Task instructions >> The records below are to be transcribed in full, exactly as given.

········

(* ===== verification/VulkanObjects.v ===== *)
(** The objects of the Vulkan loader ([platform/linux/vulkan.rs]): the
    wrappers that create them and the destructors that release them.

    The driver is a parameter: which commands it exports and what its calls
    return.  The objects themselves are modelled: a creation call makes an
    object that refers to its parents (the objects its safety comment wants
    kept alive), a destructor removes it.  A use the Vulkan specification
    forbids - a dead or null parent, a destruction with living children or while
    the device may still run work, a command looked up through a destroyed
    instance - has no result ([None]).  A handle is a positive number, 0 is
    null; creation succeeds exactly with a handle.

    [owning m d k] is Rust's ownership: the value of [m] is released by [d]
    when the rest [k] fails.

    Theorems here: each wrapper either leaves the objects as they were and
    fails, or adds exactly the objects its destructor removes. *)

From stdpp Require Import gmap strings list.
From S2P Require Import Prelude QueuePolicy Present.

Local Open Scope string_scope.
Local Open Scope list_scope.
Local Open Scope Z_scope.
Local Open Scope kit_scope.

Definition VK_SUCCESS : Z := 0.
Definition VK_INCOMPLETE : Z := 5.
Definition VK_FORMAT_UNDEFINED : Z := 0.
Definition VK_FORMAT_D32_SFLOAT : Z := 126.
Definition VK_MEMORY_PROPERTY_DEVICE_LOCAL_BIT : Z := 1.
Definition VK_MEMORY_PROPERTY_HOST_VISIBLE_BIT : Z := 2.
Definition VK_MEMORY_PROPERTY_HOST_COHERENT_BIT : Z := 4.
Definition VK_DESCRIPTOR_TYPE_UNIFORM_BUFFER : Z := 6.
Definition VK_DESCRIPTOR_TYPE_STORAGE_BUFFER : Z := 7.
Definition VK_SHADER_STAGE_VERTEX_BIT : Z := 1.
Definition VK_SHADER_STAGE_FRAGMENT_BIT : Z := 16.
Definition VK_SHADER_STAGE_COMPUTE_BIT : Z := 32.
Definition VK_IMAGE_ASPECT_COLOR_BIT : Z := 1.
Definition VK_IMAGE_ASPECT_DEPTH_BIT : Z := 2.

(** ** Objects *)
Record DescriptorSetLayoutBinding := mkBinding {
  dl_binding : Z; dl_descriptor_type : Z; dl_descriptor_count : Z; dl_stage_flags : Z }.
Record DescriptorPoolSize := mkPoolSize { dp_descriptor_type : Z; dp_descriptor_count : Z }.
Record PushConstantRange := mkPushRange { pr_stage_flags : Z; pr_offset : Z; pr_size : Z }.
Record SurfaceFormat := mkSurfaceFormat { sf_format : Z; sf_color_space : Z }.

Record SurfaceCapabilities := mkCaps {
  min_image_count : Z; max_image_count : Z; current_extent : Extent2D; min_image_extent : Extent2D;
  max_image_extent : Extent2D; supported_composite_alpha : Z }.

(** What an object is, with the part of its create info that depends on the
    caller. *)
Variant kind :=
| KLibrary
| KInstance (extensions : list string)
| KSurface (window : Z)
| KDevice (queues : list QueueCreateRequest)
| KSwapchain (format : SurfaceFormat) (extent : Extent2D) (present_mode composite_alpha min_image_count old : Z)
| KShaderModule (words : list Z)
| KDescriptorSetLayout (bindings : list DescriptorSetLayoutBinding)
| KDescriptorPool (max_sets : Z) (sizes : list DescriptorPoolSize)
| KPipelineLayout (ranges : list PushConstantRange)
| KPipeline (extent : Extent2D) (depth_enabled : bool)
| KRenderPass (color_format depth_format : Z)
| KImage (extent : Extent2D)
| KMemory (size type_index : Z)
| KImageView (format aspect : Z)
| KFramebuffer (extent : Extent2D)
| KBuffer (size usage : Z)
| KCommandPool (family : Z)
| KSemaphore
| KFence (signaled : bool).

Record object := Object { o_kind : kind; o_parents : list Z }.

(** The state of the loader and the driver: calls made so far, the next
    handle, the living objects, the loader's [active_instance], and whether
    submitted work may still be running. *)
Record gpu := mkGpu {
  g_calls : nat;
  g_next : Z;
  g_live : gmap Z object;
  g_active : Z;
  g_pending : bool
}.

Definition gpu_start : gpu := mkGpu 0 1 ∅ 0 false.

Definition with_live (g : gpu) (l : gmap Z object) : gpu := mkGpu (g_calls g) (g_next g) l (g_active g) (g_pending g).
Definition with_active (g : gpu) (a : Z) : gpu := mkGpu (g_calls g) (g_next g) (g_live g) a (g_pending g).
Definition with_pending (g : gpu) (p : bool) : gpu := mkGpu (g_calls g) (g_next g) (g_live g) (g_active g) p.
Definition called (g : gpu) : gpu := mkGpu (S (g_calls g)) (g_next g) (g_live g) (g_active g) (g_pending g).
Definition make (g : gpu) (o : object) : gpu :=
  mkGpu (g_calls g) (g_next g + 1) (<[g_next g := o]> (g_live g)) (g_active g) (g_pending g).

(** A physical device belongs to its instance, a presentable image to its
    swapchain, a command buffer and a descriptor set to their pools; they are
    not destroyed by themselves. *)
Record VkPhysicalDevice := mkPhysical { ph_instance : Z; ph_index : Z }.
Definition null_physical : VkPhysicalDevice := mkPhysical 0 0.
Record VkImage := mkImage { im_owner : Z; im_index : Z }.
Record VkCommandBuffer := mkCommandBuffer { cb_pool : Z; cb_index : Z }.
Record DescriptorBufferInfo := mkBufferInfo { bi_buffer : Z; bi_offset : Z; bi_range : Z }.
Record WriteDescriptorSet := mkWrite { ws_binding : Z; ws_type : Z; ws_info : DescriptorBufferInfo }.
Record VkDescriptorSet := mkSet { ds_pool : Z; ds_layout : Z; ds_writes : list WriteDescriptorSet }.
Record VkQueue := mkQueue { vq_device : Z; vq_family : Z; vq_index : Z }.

········

Answer box >>
(* ===== verification/VulkanObjects.v ===== *)
(** The objects of the Vulkan loader ([platform/linux/vulkan.rs]): the
    wrappers that create them and the destructors that release them.

    The driver is a parameter: which commands it exports and what its calls
    return.  The objects themselves are modelled: a creation call makes an
    object that refers to its parents (the objects its safety comment wants
    kept alive), a destructor removes it.  A use the Vulkan specification
    forbids - a dead or null parent, a destruction with living children or while
    the device may still run work, a command looked up through a destroyed
    instance - has no result ([None]).  A handle is a positive number, 0 is
    null; creation succeeds exactly with a handle.

    [owning m d k] is Rust's ownership: the value of [m] is released by [d]
    when the rest [k] fails.

    Theorems here: each wrapper either leaves the objects as they were and
    fails, or adds exactly the objects its destructor removes. *)

From stdpp Require Import gmap strings list.
From S2P Require Import Prelude QueuePolicy Present.

Local Open Scope string_scope.
Local Open Scope list_scope.
Local Open Scope Z_scope.
Local Open Scope kit_scope.

Definition VK_SUCCESS : Z := 0.
Definition VK_INCOMPLETE : Z := 5.
Definition VK_FORMAT_UNDEFINED : Z := 0.
Definition VK_FORMAT_D32_SFLOAT : Z := 126.
Definition VK_MEMORY_PROPERTY_DEVICE_LOCAL_BIT : Z := 1.
Definition VK_MEMORY_PROPERTY_HOST_VISIBLE_BIT : Z := 2.
Definition VK_MEMORY_PROPERTY_HOST_COHERENT_BIT : Z := 4.
Definition VK_DESCRIPTOR_TYPE_UNIFORM_BUFFER : Z := 6.
Definition VK_DESCRIPTOR_TYPE_STORAGE_BUFFER : Z := 7.
Definition VK_SHADER_STAGE_VERTEX_BIT : Z := 1.
Definition VK_SHADER_STAGE_FRAGMENT_BIT : Z := 16.
Definition VK_SHADER_STAGE_COMPUTE_BIT : Z := 32.
Definition VK_IMAGE_ASPECT_COLOR_BIT : Z := 1.
Definition VK_IMAGE_ASPECT_DEPTH_BIT : Z := 2.

(** ** Objects *)
Record DescriptorSetLayoutBinding := mkBinding {
  dl_binding : Z; dl_descriptor_type : Z; dl_descriptor_count : Z; dl_stage_flags : Z }.
Record DescriptorPoolSize := mkPoolSize { dp_descriptor_type : Z; dp_descriptor_count : Z }.
Record PushConstantRange := mkPushRange { pr_stage_flags : Z; pr_offset : Z; pr_size : Z }.
Record SurfaceFormat := mkSurfaceFormat { sf_format : Z; sf_color_space : Z }.

Record SurfaceCapabilities := mkCaps {
  min_image_count : Z; max_image_count : Z; current_extent : Extent2D; min_image_extent : Extent2D;
  max_image_extent : Extent2D; supported_composite_alpha : Z }.

(** What an object is, with the part of its create info that depends on the
    caller. *)
Variant kind :=
| KLibrary
| KInstance (extensions : list string)
| KSurface (window : Z)
| KDevice (queues : list QueueCreateRequest)
| KSwapchain (format : SurfaceFormat) (extent : Extent2D) (present_mode composite_alpha min_image_count old : Z)
| KShaderModule (words : list Z)
| KDescriptorSetLayout (bindings : list DescriptorSetLayoutBinding)
| KDescriptorPool (max_sets : Z) (sizes : list DescriptorPoolSize)
| KPipelineLayout (ranges : list PushConstantRange)
| KPipeline (extent : Extent2D) (depth_enabled : bool)
| KRenderPass (color_format depth_format : Z)
| KImage (extent : Extent2D)
| KMemory (size type_index : Z)
| KImageView (format aspect : Z)
| KFramebuffer (extent : Extent2D)
| KBuffer (size usage : Z)
| KCommandPool (family : Z)
| KSemaphore
| KFence (signaled : bool).

Record object := Object { o_kind : kind; o_parents : list Z }.

(** The state of the loader and the driver: calls made so far, the next
    handle, the living objects, the loader's [active_instance], and whether
    submitted work may still be running. *)
Record gpu := mkGpu {
  g_calls : nat;
  g_next : Z;
  g_live : gmap Z object;
  g_active : Z;
  g_pending : bool
}.

Definition gpu_start : gpu := mkGpu 0 1 ∅ 0 false.

Definition with_live (g : gpu) (l : gmap Z object) : gpu := mkGpu (g_calls g) (g_next g) l (g_active g) (g_pending g).
Definition with_active (g : gpu) (a : Z) : gpu := mkGpu (g_calls g) (g_next g) (g_live g) a (g_pending g).
Definition with_pending (g : gpu) (p : bool) : gpu := mkGpu (g_calls g) (g_next g) (g_live g) (g_active g) p.
Definition called (g : gpu) : gpu := mkGpu (S (g_calls g)) (g_next g) (g_live g) (g_active g) (g_pending g).
Definition make (g : gpu) (o : object) : gpu :=
  mkGpu (g_calls g) (g_next g + 1) (<[g_next g := o]> (g_live g)) (g_active g) (g_pending g).

(** A physical device belongs to its instance, a presentable image to its
    swapchain, a command buffer and a descriptor set to their pools; they are
    not destroyed by themselves. *)
Record VkPhysicalDevice := mkPhysical { ph_instance : Z; ph_index : Z }.
Definition null_physical : VkPhysicalDevice := mkPhysical 0 0.
Record VkImage := mkImage { im_owner : Z; im_index : Z }.
Record VkCommandBuffer := mkCommandBuffer { cb_pool : Z; cb_index : Z }.
Record DescriptorBufferInfo := mkBufferInfo { bi_buffer : Z; bi_offset : Z; bi_range : Z }.
Record WriteDescriptorSet := mkWrite { ws_binding : Z; ws_type : Z; ws_info : DescriptorBufferInfo }.
Record VkDescriptorSet := mkSet { ds_pool : Z; ds_layout : Z; ds_writes : list WriteDescriptorSet }.
Record VkQueue := mkQueue { vq_device : Z; vq_family : Z; vq_index : Z }.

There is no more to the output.